Lines holding the word "after" are the ones to copy from the data below.

Stored data entries:

[Start of section]

Lemma owes_try_catch {A} (t : task A) (h : exn -> task A) Q Qe n c :
  owes t Q (fun e n c => owes (h e) Q Qe n c) n c -> owes (try_catch t h) Q Qe n c.
Proof.
  revert n c. induction t as [a|e|X ev k IH]; intros n c; simpl; auto.
  destruct (flag_event ev) as [[| |[]]|]; auto.
  - intros (n' & -> & H). exists n'. auto.
  - intros (c' & -> & -> & H). exists c'. auto.
Qed.

(** A task that touches neither the counter nor the flag. *)
Fixpoint quiet {A} (t : task A) : Prop :=
  match t with
  | Vis ev k => flag_event ev = None /\ forall x, quiet (k x)
  | _ => True
  end.

Lemma quiet_bind {A B} (t : task A) (f : A -> task B) :
  quiet t -> (forall a, quiet (f a)) -> quiet (bind t f).
Proof.
  intros Ht Hf. induction t as [a|e|X ev k IH]; simpl; auto.
  destruct Ht as [Hev Hk]. split; [exact Hev|]. intros x. apply IH, Hk.
Qed.

Lemma quiet_try_catch {A} (t : task A) (h : exn -> task A) :
  quiet t -> (forall e, quiet (h e)) -> quiet (try_catch t h).
Proof.
  intros Ht Hh. induction t as [a|e|X ev k IH]; simpl; auto.
  destruct Ht as [Hev Hk]. split; [exact Hev|]. intros x. apply IH, Hk.
Qed.

Lemma quiet_owes {A} (t : task A) Q Qe n c :
  quiet t -> (forall a, Q a n c) -> (forall e, Qe e n c) -> owes t Q Qe n c.
Proof.
  intros Ht HQ HQe. induction t as [a|e|X ev k IH]; simpl; auto.
  destruct Ht as [Hev Hk]. rewrite Hev. intros x. apply IH, Hk.
Qed.

Lemma quiet_await_async {A} (t : task A) : quiet t -> quiet (await_async t).
Proof.
  intros Ht. unfold await_async, mbind, task_bind.
  apply quiet_try_catch.
  - apply quiet_bind; [exact Ht|]. intros a. simpl. auto.
  - intros e. simpl. auto.
Qed.

Ltac quiet_step :=
  lazymatch goal with
  | |- quiet (mbind _ _) => unfold mbind, task_bind; apply quiet_bind
  | |- quiet (bind _ _) => apply quiet_bind
  | |- quiet (try_catch _ _) => apply quiet_try_catch
  | |- quiet (await_async _) => apply quiet_await_async
  | |- quiet (call _) => simpl; split; [reflexivity|intros; exact I]
  | |- quiet (await _) => simpl; split; [reflexivity|intros [?|?]; exact I]
  | |- quiet (Ret _) => exact I
  | |- quiet (Throw _) => exact I
  end.

Lemma quiet_fetchWethPrice : quiet fetchWethPrice.
Proof.
  unfold fetchWethPrice. quiet_step.
  - repeat (quiet_step; [quiet_step|intros ?]).
    assert (forall now, quiet (refreshWethPrice now)) as Hrefresh.
    { intros now. unfold refreshWethPrice. quiet_step; [quiet_step|].
      intros [[token0_ token1_] slot0_tick].
      repeat (quiet_step; [quiet_step|intros ?]). quiet_step. }
    destruct a0 as [cached|]; [|apply Hrefresh].
    destruct (truthy cached && _)%bool; [quiet_step|apply Hrefresh].
  - intros e. quiet_step; [quiet_step|intros ?; quiet_step].
Qed.

Lemma quiet_getTokensBasicInfo tokenAddresses : quiet (getTokensBasicInfo tokenAddresses).
Proof.
  unfold getTokensBasicInfo. quiet_step; [|intros e; quiet_step].
  quiet_step; [quiet_step|]. intros results.
  destruct (basic_info_loop _ _ _ _ _ _); quiet_step.
Qed.

Lemma quiet_discovery_loop fuel calls callMetadata_ i maps :
  quiet (discovery_loop fuel calls callMetadata_ i maps).
Proof.
  revert i maps. induction fuel as [|fuel IH]; intros i maps; cbn [discovery_loop];
    [quiet_step|].
  case_bool_decide; [|quiet_step].
  quiet_step; [quiet_step|]. intros results.
  quiet_step; [case_bool_decide; quiet_step|]. intros _. apply IH.
Qed.

Lemma quiet_findWethPoolsBatched tokenAddresses : quiet (findWethPoolsBatched tokenAddresses).
Proof.
  unfold findWethPoolsBatched. quiet_step; [|intros e; quiet_step].
  destruct (pool_calls tokenAddresses); [apply quiet_discovery_loop|quiet_step].
Qed.

Lemma quiet_getPoolsData poolAddresses poolDataMap_ :
  quiet (getPoolsData poolAddresses poolDataMap_).
Proof.
  unfold getPoolsData. quiet_step; [|intros e; quiet_step].
  case_bool_decide; [quiet_step|].
  quiet_step; [quiet_step|]. intros results. quiet_step.
Qed.

Lemma quiet_enrichWithPoolData tokenInfoMap : quiet (enrichWithPoolData tokenInfoMap).
Proof.
  unfold enrichWithPoolData. quiet_step; [|intros e; quiet_step].
  quiet_step; [quiet_step; apply quiet_fetchWethPrice|]. intros wethPriceUsd. quiet_step.
Qed.

Lemma quiet_build_docs entries : quiet (build_docs entries).
Proof.
  induction entries as [|[k v] entries IH]; cbn [build_docs]; [quiet_step|].
  quiet_step; [quiet_step|]. intros now.
  quiet_step; [exact IH|]. intros docs. quiet_step.
Qed.

Lemma quiet_processAndStoreTokensData tokensData : quiet (processAndStoreTokensData tokensData).
Proof.
  unfold processAndStoreTokensData. quiet_step; [|intros e; quiet_step].
  case_bool_decide; [quiet_step|].
  quiet_step; [apply quiet_build_docs|]. intros docs.
  quiet_step; [|intros _; quiet_step].
  case_bool_decide; [|quiet_step].
  repeat (quiet_step; [quiet_step|intros ?]). quiet_step.
Qed.

Lemma quiet_process_batch batch : quiet (process_batch batch).
Proof.
  unfold process_batch.
  quiet_step; [quiet_step; apply quiet_getTokensBasicInfo|]. intros tokenBasicInfo.
  quiet_step; [quiet_step; apply quiet_findWethPoolsBatched|]. intros maps.
  quiet_step; [quiet_step; apply quiet_getPoolsData|]. intros enrichedPoolDataMap.
  quiet_step; [quiet_step; apply quiet_enrichWithPoolData|]. intros enrichedData.
  quiet_step. apply quiet_processAndStoreTokensData.
Qed.

Lemma quiet_batches_loop batches processedCount : quiet (batches_loop batches processedCount).
Proof.
  revert processedCount. induction batches as [|batch rest IH]; intros processedCount;
    cbn [batches_loop]; [quiet_step|].
  quiet_step; [apply quiet_process_batch|]. intros updatedTokens.
  quiet_step; [case_bool_decide; quiet_step|]. intros _. apply IH.
Qed.

(** ** The two callbacks *)

Definition done {A} : A -> nat -> nat -> Prop := fun _ n c => n = 0%nat /\ c = 0%nat.

(** [shape n c t]: [t] still leaves [n] runs and clears the flag [c]
    times, on every path. *)
Definition shape (n c : nat) (t : task unit) : Prop := owes t done done n c.

(** [updateTokenData] after its entry was counted. *)
Definition entered_run : task unit :=
  _ ← try_catch
        (addresses ← await TokenFindAll;
         let batches := chunkArray addresses BATCH_SIZE in
         _ ← batches_loop batches 0;
         Ret ())
        (fun error => Ret ());
  call LeaveUpdateTokenData.

(** The cron callback after it set the flag and the entry of its run was
    counted. *)
Definition flagged_run : task unit :=
  try_catch
    (_ ← entered_run; _ ← call Microtask; call (SetIsUpdating false))
    (fun e => _ ← call Microtask; _ ← call (SetIsUpdating false); Throw e).

Definition enter (m : mem) : mem :=
  {| isUpdating := isUpdating m; cachedWethPrice := cachedWethPrice m;
     wethPriceLastUpdated := wethPriceLastUpdated m; clock := clock m;
     running := running m + 1 |}.

Definition raise_flag (m : mem) : mem :=
  {| isUpdating := true; cachedWethPrice := cachedWethPrice m;
     wethPriceLastUpdated := wethPriceLastUpdated m; clock := clock m;
     running := running m |}.

Lemma run_sync_updateTokenData (m : mem) :
  run_sync m updateTokenData = run_sync (enter m) entered_run.
Proof. reflexivity. Qed.

Lemma run_sync_cron_callback (m : mem) :
  run_sync m cron_callback =
  if isUpdating m then (m, Ret ()) else run_sync (enter (raise_flag m)) flagged_run.
Proof. unfold cron_callback. cbn. destruct (isUpdating m); reflexivity. Qed.

Lemma owes_entered_run Q Qe n c : Q () n c -> owes entered_run Q Qe (S n) c.
Proof.
  intros HQ. unfold entered_run, mbind, task_bind. apply owes_bind, owes_try_catch.
  apply quiet_owes.
  - quiet_step; [quiet_step|]. intros addresses.
    quiet_step; [apply quiet_batches_loop|]. intros _. quiet_step.
  - intros []. simpl. exists n. split; [reflexivity|]. intros []. exact HQ.
  - intros e. simpl. exists n. split; [reflexivity|]. intros []. exact HQ.
Qed.

Lemma shape_entered_run : shape 1 0 entered_run.
Proof. apply owes_entered_run. split; reflexivity. Qed.

Lemma shape_flagged_run : shape 1 1 flagged_run.
Proof.
  unfold shape, flagged_run, mbind, task_bind. apply owes_try_catch, owes_bind.
  apply owes_entered_run. simpl. intros [].
  exists 0%nat. split; [reflexivity|]. split; [reflexivity|]. intros []. split; reflexivity.
Qed.

Lemma shape_quiet (t : task unit) : quiet t -> shape 0 0 t.
Proof. intros Ht. apply quiet_owes; [exact Ht| |]; intros; split; reflexivity. Qed.

(** ** One atomic segment *)

(** A parked task waits at a suspension point. *)
Definition parked (t : task unit) : Prop :=
  match t with
  | Vis ev _ => flag_event ev = None
  | _ => False
  end.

[End of section]

◆ Written reply
(** [updateTokenData] after its entry was counted. *)
(** The cron callback after it set the flag and the entry of its run was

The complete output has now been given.